Term | Description |
---|---|
Horizontal artifact (A-lines) | Horizontal echogenic line between rib shadows that represents the repetition of the pleural line. Seen in normal lung. |
Comet-tail artifact (Z-lines) | Tapering vertical echogenic line that does not reach the edge of the screen. Often seen in normal patients. |
Comet-tail artifact (B-lines) | Vertical echogenic reverberation artifact arising from the pleural line, spreads to the edge of the screen without fading, moves with the lung. Presence excludes pneumothorax. A single B-line or several in the dependent portion of the lung may be normal. Multiple B-lines (“lung rockets”) are pathologic. |
Comet-tail artifacts are a type of reverberation artifact that occurs at a small air–fluid interface. They appear as vertical hyperechoic rays that arise at the pleural line. There are two major types of comet tail, often known as Z-lines and B-lines. Z-lines are tapering hyperechoic lines that do not reach the far side of the screen and are often seen in normal individuals. B-lines are comet-tail artifacts that arise from the pleural line, are well defined, spread to the edge of the screen without fading, erase A-lines, and move with lung sliding. A single B-line, or multiple B-lines in a dependent portion of the lung, is often found in normal subjects. Multiple B-lines, especially in the anterior/superior portion of the lung, are often termed “lung rockets,” and are pathologic. The use of B-lines in diagnosis is discussed below (Fig. 7-3).
Thoracic ultrasound is usually goal-directed. In emergency department patients, thoracic ultrasound is commonly used to diagnose a pneumothorax, pleural effusion, or in the real-time guidance of a thoracentesis. The critical care physician uses thoracic ultrasound for similar applications, but in addition it is often used to further characterize an opacity seen on chest radiograph or CT scan. The optimal positioning of the patient depends on such factors as what the physician is trying to image and if the patient is compliant and stable.
The anterior and posterior chest can be examined with the patient placed in a sitting position with both arms elevated. In the critically ill and in patients who are unable to sit upright, thoracic ultrasound may be performed in the supine or lateral position with one or more assistants helping to hold the patient.
By convention, the probe indicator is directed cranially and the corresponding mark on the screen can be seen in the upper left corner. Thus, the orientation of a typical thoracic ultrasound image is cephalad to the left and caudad to the right. The probe should be moved in longitudinal and then transverse directions to visualize the lung surface through the intercostal spaces, thereby avoiding the ribs. The parts of the lungs adjacent to the diaphragm may be examined from an abdominal window similar to a FAST examination of the right and left upper quadrants.

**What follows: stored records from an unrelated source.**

Lemma created_grant org b token actor now p g capped q : create_grant org b token actor now p = Ok (g, capped, q) ->
  po_grants q = (po_grants p ++ [g])%list /\ po_engagements q = po_engagements p /\ po_next_id p <= ag_id g /\ po_next_id q = ag_id g + 1 /\
  ag_token_hash g = hash_token token.
Proof.
  unfold create_grant. destruct (require_kind _); [|done]. cbn [res_bind]. destruct (grant_engagement _ _ _) as [oe|]; [|done]. cbn [res_bind].
  destruct (grant_principal org b p) as [[pid p1]|] eqn:Ep; [|done]. cbn [res_bind].
  assert (po_grants p1 = po_grants p /\ po_engagements p1 = po_engagements p /\ po_next_id p <= po_next_id p1) as (E1 & E2 & E3).
  { revert Ep. unfold grant_principal. destruct (gi_principal_id b).
    - destruct (get_principal_row _ p); [|done]. destruct (bool_decide _); [|done]. intros [= <- <-]. done.
    - destruct (negb _); [done|]. intros [= <- <-]. split; [done|]. split; [done|]. cbn. lia. }
  destruct (expiry _ now) as [asked|]; [|done]. cbn [res_bind]. destruct (match oe with Some e => _ | None => _ end) as [x c].
  destruct (negb _); [done|]. intros [= <- <- <-]. cbn. rewrite E1, E2. done.
Qed.

Lemma step_keeps p0 q : portal_step p0 q -> portal_wf p0 -> portal_wf q /\ later p0 q.
Proof.
  intros [org name kind email on p r p' E|org system assessor from to by_ actor p r p' E|org b token actor now p g capped p' Hfresh E
         |id actor p|id actor now p|settings loads rq now p|settings loads rq tt ti author body now p|settings loads rq now p|p p' E1 E2 E3] Hw.
  - revert E. unfold create_principal. destruct (require_kind kind); [|done]. intros [= <- <-]. apply untouched; cbn; [done..|lia|done].
  - revert E. unfold create_engagement. destruct (get_principal_row _ _); [|done]. destruct (negb _); [done|]. destruct (negb _); [done|].
    destruct (get_system _ _); [|done]. destruct (negb _); [done|]. intros [= <- <-].
    eapply (appended p _ [] [_]); [by cbn; rewrite app_nil_r|done|by intros ? ?%not_elem_of_nil| |cbn; lia|done].
    intros ? ->%list_elem_of_singleton. split; [done|]. cbn. lia.
  - destruct (created_grant _ _ _ _ _ _ _ _ _ E) as (E1 & E2 & E3 & E4 & E5).
    eapply (appended p p' [g] []); [done|by rewrite app_nil_r| |by intros ? ?%not_elem_of_nil|lia|done].
    intros h ->%list_elem_of_singleton. split; [done|]. rewrite E5. split; [lia|done].
  - destruct (revoke_grant_effect id actor p) as (E1 & E2 & E3). eapply rewritten; [exact E1|rewrite E2; symmetry; apply map_id|lia|apply revoke_where_keeps|done|done].
  - destruct (revoke_engagement_effect id actor now p) as (E1 & E2 & E3). eapply rewritten; [exact E1|exact E2|lia|apply revoke_where_keeps|apply end_where_keeps|done].
  - unfold portal_session. destruct (require_grant _ _ _ _ _) as [[g|]|]; apply untouched; done.
  - unfold portal_comment. destruct (require_grant _ _ _ _ _) as [[g|]|]; apply untouched; cbn; try done. lia.
  - unfold portal_ui. destruct (str_truthy _).
    + destruct (resolve_grant _ _ _) as [[g|]|]; by apply untouched.
    + destruct (grant_from_cookie _ _ _ _ _) as [[g|]|]; by apply untouched.
  - by apply untouched.
Qed.
(* ===== verification/Conmon.v ===== *)
(** Continuous monitoring ([src/src/ccf/governance/conmon.py]): the health of a
    control implementation from its evidence, its assessment date and the open
    POA&Ms, the scan that turns health into notifications, tasks and POA&Ms, and what
    becomes of them when a control recovers.

    Tasks, POA&Ms, notifications and events are the tables of [ControlTests.Db].
    Implementations are unique per system and control, so no row one of them writes
    is read for another. [today] is the date a scan is given, [now] the clock. *)

From S2P Require Import Tally.
From S2P Require Export ControlTests.

Local Open Scope string_scope.
Local Open Scope Z_scope.

Definition DUE_SOON_DAYS : Z := 30.
Definition HEALTH_RANK : list (string * Z) := [("healthy", 0); ("due_soon", 1); ("at_risk", 2); ("overdue", 3)].
Definition POAM_SEVERITY : list (string * string) := [("overdue", "high"); ("at_risk", "moderate")].
Definition health_rank (s : string) : Z := default 0 (dget s HEALTH_RANK).

Record Implementation := {
  mi_id : Z; mi_system_id : Z; mi_control_id : Z; mi_status : string; mi_next_assessment_due : option Z }.
(** Evidence hangs off an implementation or, since capabilities have their own, off none. *)
Record Evidence := { ev_implementation_id : option Z; ev_expires_on : option Z }.
Record MonitoringRun := {
  mr_id : Z; mr_organization_id : option Z; mr_controls_checked : Z; mr_findings : Z; mr_tasks_created : Z; mr_notifications_created : Z;
  mr_by_status : gmap string Z; mr_poams_created : Z; mr_tasks_resolved : Z; mr_poams_recovered : Z }.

In the evaluation of a pneumothorax, the patient is best examined in the supine position where the most sensitive spot is in the evaluation of the lung apices. The probe should be placed in a sagittal orientation with the indicator pointing cephalad beginning at the second intercostal space midclavicular line (Fig. 7-4). The sliding of the parietal and visceral pleura should be evaluated in this view.